Collected data
=== Section Start ===

Lemma max7311_writeChannel_exact_witness :
  exists d', writeChannel 0 9 false demo_dev = (Ok true, d') /\ wf (a := 32) d' /\ out_synced (a := 32) d' /\
    (forall c', 0 <= c' < 16 -> bit_of (a := 32) d' Output c' = if c' =? 9 then false else bit_of (a := 32) demo_dev Output c') /\
    forall r, 4 <= r -> chip (a := 32) d' r = chip (a := 32) demo_dev r.
Proof.
  destruct demo_opened as [Hwf Hs].
  apply (max7311_writeChannel_exact (a := 32) demo_dev 0 9 false Hwf Hs). lia.
Defined.

(** Reading and writing all sixteen lines at once: [write] drives output
    [c] with bit [c] of the value, and [read] returns a 16-bit value whose bit
    [c] is the level of input [c]. *)
Theorem max7311_ports_exact {K : Kernel} {KOK : KernelOk K} {a : Z} {C : Max7311Chip K a}
    (d : max7311) (v : Z) :
  wf (a := a) d ->
  (exists d', write v d = (Ok true, d') /\ wf (a := a) d' /\ out_synced d' /\
     (forall c, 0 <= c < 16 -> bit_of d' Output c = Z.testbit v c) /\
     forall r, 4 <= r -> chip d' r = chip d r) /\
  (exists x d', read d = (Ok x, d') /\ wf (a := a) d' /\ same_chip d d' /\
     0 <= x < 2 ^ 16 /\ forall c, 0 <= c < 16 -> Z.testbit x c = bit_of d Input c).
Proof.
  intros Hwf. split.
  - destruct (write_chip d v Hwf) as (d' & ? & ? & ? & _ & ?). by exists d'.
  - destruct (read_chip d Hwf) as (x & d' & ? & ? & ? & _ & ?). by exists x, d'.
Qed.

=== Section End ===

Set down all of the lines above without altering a word.

■ ANSWER:
Lemma max7311_writeChannel_exact_witness :
  exists d', writeChannel 0 9 false demo_dev = (Ok true, d') /\ wf (a := 32) d' /\ out_synced (a := 32) d' /\
    (forall c', 0 <= c' < 16 -> bit_of (a := 32) d' Output c' = if c' =? 9 then false else bit_of (a := 32) demo_dev Output c') /\
    forall r, 4 <= r -> chip (a := 32) d' r = chip (a := 32) demo_dev r.
Proof.
  destruct demo_opened as [Hwf Hs].
  apply (max7311_writeChannel_exact (a := 32) demo_dev 0 9 false Hwf Hs). lia.
Defined.

(** Reading and writing all sixteen lines at once: [write] drives output
    [c] with bit [c] of the value, and [read] returns a 16-bit value whose bit
    [c] is the level of input [c]. *)
Theorem max7311_ports_exact {K : Kernel} {KOK : KernelOk K} {a : Z} {C : Max7311Chip K a}
    (d : max7311) (v : Z) :
  wf (a := a) d ->
  (exists d', write v d = (Ok true, d') /\ wf (a := a) d' /\ out_synced d' /\
     (forall c, 0 <= c < 16 -> bit_of d' Output c = Z.testbit v c) /\
     forall r, 4 <= r -> chip d' r = chip d r) /\
  (exists x d', read d = (Ok x, d') /\ wf (a := a) d' /\ same_chip d d' /\
     0 <= x < 2 ^ 16 /\ forall c, 0 <= c < 16 -> Z.testbit x c = bit_of d Input c).
Proof.
  intros Hwf. split.
  - destruct (write_chip d v Hwf) as (d' & ? & ? & ? & _ & ?). by exists d'.
  - destruct (read_chip d Hwf) as (x & d' & ? & ? & ? & _ & ?). by exists x, d'.
Qed.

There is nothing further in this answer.